First day of school
Greenfield High School Associate Principal Thomas Gaffigan participates in a dizzy bat race, resulting in a few falls by the faculty, to liven up the first day of school on Tuesday. Recorder/Paul Franz Purchase photo reprints »
Jordana Harper, the new superintendent of Greenfield Public Schools, meets some of the students returning to the Newton School on their first day, Tuesday. Recorder/Paul Franz Purchase photo reprints »
Greenfield High School Principal Donna Woodcock shows returning and new students gathered in the bleachers on the first day of school at the new building, a copy of the school's newspaper from 1958 after opening a time capsule from the construction of the school back then. Recorder/Paul Franz Purchase photo reprints »
GREENFIELD — In the middle of the school courtyard early Tuesday morning, eager high school students gathered for their first day back to school and teachers called out to students and buses delivered more students to the mix.
Amid the loud, animated chatter was new Superintendent Jordana Harper, smiling as she spoke with Sam Kennedy, a junior who said he is excited for school and for the new classroom building that opens this term.
This first day of school, Harper is already fulfilling a promise she made to stay connected and be inside the schools, listening to teachers, principals and students as she leads the Greenfield school department.
“It’s important to me to be part of the learning and know where we can improve and be visible. It’s an opportunity to interact with staff and families,” Harper said.
Throughout Greenfield, schools planned creative and fun activities to welcome students back, from traveling musicians at Newton School to a comical game of dizzy bat among high school teachers.
Harper’s busy schedule was full as she spent the morning visiting the schools and later a school construction meeting.

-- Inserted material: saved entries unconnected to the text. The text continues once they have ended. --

(* ===== verification/GitAnswers.v ===== *)
(** * Hosted repositories: what the answers mean

    Specifications of the requests of [GitPublish] over the invariant of
    [GitHistory], and the theorems they add up to: the pointer of a repository has
    one linear history, the answer to a push or a default-branch change says what
    it did, and a read answers with a complete repository the pointer named. *)

From stdpp Require Import base gmap strings list.
From Stdlib Require Import ZArith Lia Ascii.
From S2P Require Import Prelude Text GitManifest GitWire GitStore GitPublish GitHistory.

Local Open Scope list_scope.

Section answers.
Context `{GL : GitLaws}.

(** ** Making a manifest *)

Definition stored (keys : list string) (w : World) : Prop := ∀ k, k ∈ keys → is_Some (current k w).

Lemma pack_keys_immutable k : is_pack_key k = true → immutable k.
Proof. intros (d & -> & _)%pack_key_digest. exists d. by left. Qed.

Lemma stored_list_grow keys w w' :
  grow w w' → Forall (λ k, is_pack_key k = true) keys → stored keys w → stored keys w'.
Proof.
  intros Hg Hk Hs k Hin. destruct (Hs k Hin) as [x Hx]. exists x.
  eapply stored_grow; [exact Hg| |exact Hx]. rewrite Forall_forall in Hk. by apply pack_keys_immutable, Hk.
Qed.

(** A new pack is stored under its key. *)
Definition pack_stored (k : string) (w : World) : Prop := is_pack_key k = true ∧ is_Some (current k w).

Lemma pack_stored_grow k w w' : grow w w' → pack_stored k w → pack_stored k w'.
Proof.
  intros Hg [Hk [x Hx]]. split; [done|]. exists x. eapply stored_grow; [exact Hg|by apply pack_keys_immutable|done].
Qed.

Lemma pack_key_is_pack_key bytes : is_pack_key (pack_key (sha256_hex bytes)) = true.
Proof.
  unfold is_pack_key. assert (strip_prefix "packs/" (pack_key (sha256_hex bytes)) = Some (sha256_hex bytes)) as ->.
  { by apply strip_prefix_Some. }
  apply digest_shape.
Qed.

Lemma put_pack_stored i bytes w :
  quiet i (put_pack bytes) (λ r w', match r with Ok k => pack_stored k w' | Err _ => True end) w.
Proof.
  eapply quiet_mono; [apply put_pack_spec|]. intros [k|e] w' _; [|done]. intros [-> Hs]. split.
  - apply pack_key_is_pack_key.
  - destruct Hs as [e He]; [by eexists; left|by eexists].
Qed.

Lemma quiet_true {E A B} i (p : PE E A) (f : A → PE E B) w :
  quiet i p (λ _ _, True) w → (∀ a w', grow w w' → quiet i (f a) (λ _ _, True) w') →
  quiet i (x ← p; f x) (λ _ _, True) w.
Proof. intros H Hf. eapply quiet_bind_pe; [exact H|by intros; apply Hf|done]. Qed.

Lemma quiet_lift {E A B} i (r : result E A) (f : A → PE E B) R w :
  (∀ a, r = Ok a → quiet i (f a) R w) → (∀ e w', r = Err e → grow w w' → R (Err e) w') →
  quiet i (x ← pe_lift r; f x) R w.
Proof. destruct r as [a|e]; intros Hf He; [by apply Hf|]. apply quiet_ret. intros w' Hw'. by apply He. Qed.

Lemma quiet_weaken {A} i (p : prog A) Q w : quiet i p Q w → quiet i p (λ _ _, True) w.
Proof. intros H. by eapply quiet_mono. Qed.

(** An error that reports no conflict. *)
Definition plain (e : CasError) : Prop := match e with Conflict _ _ => False | _ => True end.

Lemma digest_from_pack_key_err k e : digest_from_pack_key k = Err e → plain e.
Proof.
  unfold digest_from_pack_key. destruct (strip_prefix _ _); [|by intros [= <-]].
  destruct (is_hex64 _); [done|by intros [= <-]].
Qed.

At the high school, administrators had a variety of activities slated for the day to celebrate the opening of the classroom wing, part of a $66 million reconstruction. Events included a scavenger hunt designed to help students learn and navigate the new school and an all-school barbecue.
The students grouped themselves into small “teams” — a new concept this school year where small groups of students will meet with one teacher during advisory period. Many of the teams were based on students’ extracurricular activities. For instance, the Student Council members formed one group.
“It makes a larger community into a smaller one,” said biology teacher Cathy Wilkins. “We want every student to have an adult as a mentor to confide in.”
At 7:40 a.m., students began to head to the football field for an assembly where faculty solicited students to join clubs from French Club to Environmental Science.
“It’s a new school, new beginning. I’m excited for it,” said Associate Principal Thomas Gaffigan as he and Harper followed the students.
“We want to welcome you back today,” Principal Donna Woodcock called out. “Hopefully, you’ll celebrate the new building and do it respectfully. Our taxpayers and neighbors, some without kids in the school system, thought it’d be nice to have a new building for your education. We thank the town of Greenfield for that.
“You all have a new fresh start to being excellent students, the best that you can be. That’s our expectation.”
To her surprise, the faculty called for Harper to speak. The new superintendent quickly greeted the students and spontaneously challenged each class to a cheering competition — one that the seniors handily won.
“Whatever class you’re in, you have the tremendous honor of being in the new high school,” Harper said. “This is the best teachers and staff you can have. All summer they were trying to find the best people to join people that are already the best.”
She added, “I expect a lot from this class. This is my first class.”
The talk of the day was the opening of a 1957 time capsule from when the old school was first built.
The time capsule was a small bronze box from the 1957 school building committee.
Nestled tightly inside was a copy of the Nov. 9, 1957 Greenfield Recorder-Gazette detailing a missing plane lost in the Pacific and stories about football.
Also inside, a 15-page program of studies detailed course offerings from “English Expressions” to “History of Our Time,” a contrast to today’s 100-page course lists. The capsule also contained class lists and design plans of the building. The old high school newspaper, “The Exponent” was also included.
In a show of “sportsmanship” and humor, the teachers gathered in the middle of the football field and faced each other in game of dizzy bat — in which they place their foreheads on a baseball bat handle set on the ground and run in a circle. After that, the now dizzy teachers tried to race back to a starting line, a challenging feat as they tumbled this way and that across the field, giving students a good laugh.
At 9 a.m., Harper headed to her next destination, Newton School, where musicians from the community visited classrooms, playing the violin, mandolin or ukulele to show the students the importance of music.
Later, at the Academy of Early Learning, nervous parents brought their youngsters to the preschool’s open house. Preschool and kindergarten starts Thursday.
While some children were scared and shy, only looking up to take a colored smiley face sticker from their teacher, others jumped right in, playing with the various toys or climbing up onto a reading bunk.
At the school’s entrance, Harper knelt down to talk to Gabriel, a 3-year-old boy, who excitedly waved back.
“Today is the day I’ve been waiting for,” Harper said.